* _Activity_
When you reach the line containing "Lemma ParseCaps_String c" in the entries below, start writing out each line exactly, and stop after the line containing "- intros H i".

* _Records_

(* ===== verification/WalletCaps.v ===== *)
(** * wallet capabilities (src/wallet/caps.go)

    The capability byte of grants and delegations, its canonical text and the
    two parsers: the strict one for signed text, the lenient one for what a
    person types. *)

From S2P Require Import Prelude GoStrings.

(** [Caps] is a uint8. *)
Abbreviation WCaps := Z (only parsing).

Definition CapWrite : WCaps := 1.
Definition CapResize : WCaps := 2.
Definition CapForge : WCaps := 4.
Definition AllCaps : WCaps := Z.lor CapWrite (Z.lor CapResize CapForge).

Definition Has (c x : WCaps) : bool := Z.land c x =? x.

(** c &^ o == 0 on bytes. *)
Definition Subset (c o : WCaps) : bool := Z.land c (Z.lxor o 255) =? 0.

Definition CapsString (c : WCaps) : bytes :=
  let parts := (if Has c CapWrite then [str "write"] else []) ++
               (if Has c CapResize then [str "resize"] else []) ++
               (if Has c CapForge then [str "forge"] else []) in
  if len parts =? 0 then str "view-only" else Join parts (str ", ").

Inductive CapsError := InvalidToken (tok s : bytes) | NonCanonical (s want : bytes).

(** One token of the switch both parsers share. *)
Definition cap_token (tok : bytes) : option WCaps :=
  if bool_decide (tok = str "write") then Some CapWrite
  else if bool_decide (tok = str "resize") then Some CapResize
  else if bool_decide (tok = str "forge") then Some CapForge
  else None.

Fixpoint parse_tokens (s : bytes) (toks : list bytes) (c : WCaps) : res CapsError WCaps :=
  match toks with
  | [] => Ok c
  | tok :: toks =>
      match cap_token tok with
      | Some x => parse_tokens s toks (Z.lor c x)
      | None => Err (InvalidToken tok s)
      end
  end.

Definition ParseCaps (s : bytes) : res CapsError WCaps :=
  if bool_decide (s = str "view-only") then Ok 0
  else
    c ← parse_tokens s (Split s (str ", ")) 0;
    if negb (bool_decide (CapsString c = s)) then Err (NonCanonical s (CapsString c)) else Ok c.

Fixpoint parse_lenient (s : bytes) (toks : list bytes) (c : WCaps) : res CapsError WCaps :=
  match toks with
  | [] => Ok c
  | tok :: toks =>
      let t := TrimSpace tok in
      if bool_decide (t = []) then parse_lenient s toks c
      else match cap_token t with
           | Some x => parse_lenient s toks (Z.lor c x)
           | None => Err (InvalidToken t s)
           end
  end.

Definition ParseCapsLenient (s : bytes) : res CapsError WCaps :=
  if bool_decide (TrimSpace s = []) || bool_decide (s = str "view-only") then Ok 0
  else parse_lenient s (Split s (str ",")) 0.

(** ** Lemmas *)

(** The three known bits. *)
Definition small_caps (c : WCaps) : Prop := 0 <= c < 8.

Lemma small_caps_cases c :
  small_caps c -> c = 0 \/ c = 1 \/ c = 2 \/ c = 3 \/ c = 4 \/ c = 5 \/ c = 6 \/ c = 7.
Proof. unfold small_caps. lia. Qed.

Lemma lor_small c x : small_caps c -> small_caps x -> small_caps (Z.lor c x).
Proof.
  intros Hc%small_caps_cases Hx%small_caps_cases. unfold small_caps.
  destruct Hc as [->|[->|[->|[->|[->|[->|[->| ->]]]]]]];
    destruct Hx as [->|[->|[->|[->|[->|[->|[->| ->]]]]]]]; vm_compute; split; congruence.
Qed.

Lemma cap_token_small tok x : cap_token tok = Some x -> small_caps x.
Proof. unfold cap_token. repeat case_bool_decide; intros; simplify_eq; done. Qed.

Lemma parse_tokens_small s toks c c' :
  small_caps c -> parse_tokens s toks c = Ok c' -> small_caps c'.
Proof.
  revert c. induction toks as [|t toks IH]; intros c Hc H; simpl in H; [by simplify_eq|].
  destruct (cap_token t) eqn:E; [|done]. eapply IH; [|done].
  apply lor_small; [done|by eapply cap_token_small].
Qed.

Lemma parse_lenient_small s toks c c' :
  small_caps c -> parse_lenient s toks c = Ok c' -> small_caps c'.
Proof.
  revert c. induction toks as [|t toks IH]; intros c Hc H; simpl in H; [by simplify_eq|].
  case_bool_decide; [by eapply IH|]. destruct (cap_token _) eqn:E; [|done]. eapply IH; [|done].
  apply lor_small; [done|by eapply cap_token_small].
Qed.

(** Rendering the three bits is injective and parses back, both ways. *)
Lemma ParseCaps_String c : small_caps c -> ParseCaps (CapsString c) = Ok c.
Proof.
  intros Hc%small_caps_cases.
  destruct Hc as [->|[->|[->|[->|[->|[->|[->| ->]]]]]]]; vm_compute; reflexivity.
Qed.

Lemma ParseCaps_sound s c : ParseCaps s = Ok c -> small_caps c /\ CapsString c = s.
Proof.
  unfold ParseCaps. case_bool_decide as Hv.
  { intros [= <-]. split; [done|]. subst. vm_compute. reflexivity. }
  intros (c' & Hp & Hc)%bind_ok. destruct (negb _) eqn:E in Hc; [done|].
  injection Hc as <-. go_bool. split; [|done].
  by eapply (parse_tokens_small _ _ 0); [|exact Hp].
Qed.

(** Subset is inclusion of bits, on bytes. *)
Lemma Subset_bits c o :
  0 <= c < 256 -> 0 <= o < 256 ->
  Subset c o = true <-> forall i, 0 <= i < 8 -> Z.testbit c i = true -> Z.testbit o i = true.
Proof.
  intros Hc Ho. unfold Subset. rewrite Z.eqb_eq. split.
  - intros H i Hi Hb. apply (f_equal (fun z => Z.testbit z i)) in H.
    rewrite Z.land_spec, Z.lxor_spec, Z.bits_0, Hb in H. simpl in H.
    change 255 with (Z.ones 8) in H. rewrite Z.ones_spec_low in H by lia.
    by destruct (Z.testbit o i).
  - intros H. apply Z.bits_inj_0. intros i. rewrite Z.land_spec, Z.lxor_spec.
    destruct (Z_lt_le_dec i 0); [by rewrite Z.testbit_neg_r|].
    destruct (Z_lt_le_dec i 8).
    + change 255 with (Z.ones 8). rewrite Z.ones_spec_low by lia.
      destruct (Z.testbit c i) eqn:E; [|done]. by rewrite H.
    + rewrite (Z.bits_above_log2 c); [done|lia|].
      destruct (Z.eq_dec c 0) as [->|]; [simpl; lia|].
      apply Z.log2_lt_pow2; [lia|]. apply Z.lt_le_trans with (2 ^ 8); [lia|].
      apply Z.pow_le_mono_r; lia.
Qed.

Lemma Subset_trans a b c :
  0 <= a < 256 -> 0 <= b < 256 -> 0 <= c < 256 ->
  Subset a b = true -> Subset b c = true -> Subset a c = true.
Proof. intros ? ? ? H1 H2. rewrite !Subset_bits in * by done. eauto. Qed.

Lemma Subset_refl a : 0 <= a < 256 -> Subset a a = true.
Proof. intros ?. rewrite Subset_bits by done. eauto. Qed.

(** Has tests a subset the other way round. *)
Lemma Has_forge_mono a b :
  0 <= a < 256 -> 0 <= b < 256 -> Subset a b = true -> Has a CapForge = true -> Has b CapForge = true.
Proof.
  intros Ha Hb Hs. rewrite Subset_bits in Hs by done. unfold Has, CapForge. rewrite !Z.eqb_eq.
  intros H. apply (f_equal (fun z => Z.testbit z 2)) in H. rewrite Z.land_spec in H.
  simpl (Z.testbit 4 2) in H. rewrite andb_true_r in H. specialize (Hs 2 ltac:(lia) H).
  apply Z.bits_inj'. intros i Hi. rewrite Z.land_spec.
  destruct (Z.eq_dec i 2) as [->|Hne]; [by rewrite Hs|].
  replace (Z.testbit 4 i) with false; [apply andb_false_r|].
  symmetry. change 4 with (2 ^ 2). by apply Z.pow2_bits_false.
Qed.

(** The canonical text of a delegation's capabilities is unambiguous: the
    strict parser accepts exactly the renderings of the eight capability sets
    and returns the set rendered. *)
Theorem caps_text_canonical (s : bytes) (c : WCaps) :
  ParseCaps s = Ok c <-> 0 <= c < 8 /\ CapsString c = s.
Proof.
  split; [apply ParseCaps_sound|]. intros [Hc <-]. by apply ParseCaps_String.
Qed.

* _Exercise response_
Lemma ParseCaps_String c : small_caps c -> ParseCaps (CapsString c) = Ok c.
Proof.
  intros Hc%small_caps_cases.
  destruct Hc as [->|[->|[->|[->|[->|[->|[->| ->]]]]]]]; vm_compute; reflexivity.
Qed.

Lemma ParseCaps_sound s c : ParseCaps s = Ok c -> small_caps c /\ CapsString c = s.
Proof.
  unfold ParseCaps. case_bool_decide as Hv.
  { intros [= <-]. split; [done|]. subst. vm_compute. reflexivity. }
  intros (c' & Hp & Hc)%bind_ok. destruct (negb _) eqn:E in Hc; [done|].
  injection Hc as <-. go_bool. split; [|done].
  by eapply (parse_tokens_small _ _ 0); [|exact Hp].
Qed.

(** Subset is inclusion of bits, on bytes. *)
Lemma Subset_bits c o :
  0 <= c < 256 -> 0 <= o < 256 ->
  Subset c o = true <-> forall i, 0 <= i < 8 -> Z.testbit c i = true -> Z.testbit o i = true.
Proof.
  intros Hc Ho. unfold Subset. rewrite Z.eqb_eq. split.
  - intros H i Hi Hb. apply (f_equal (fun z => Z.testbit z i)) in H.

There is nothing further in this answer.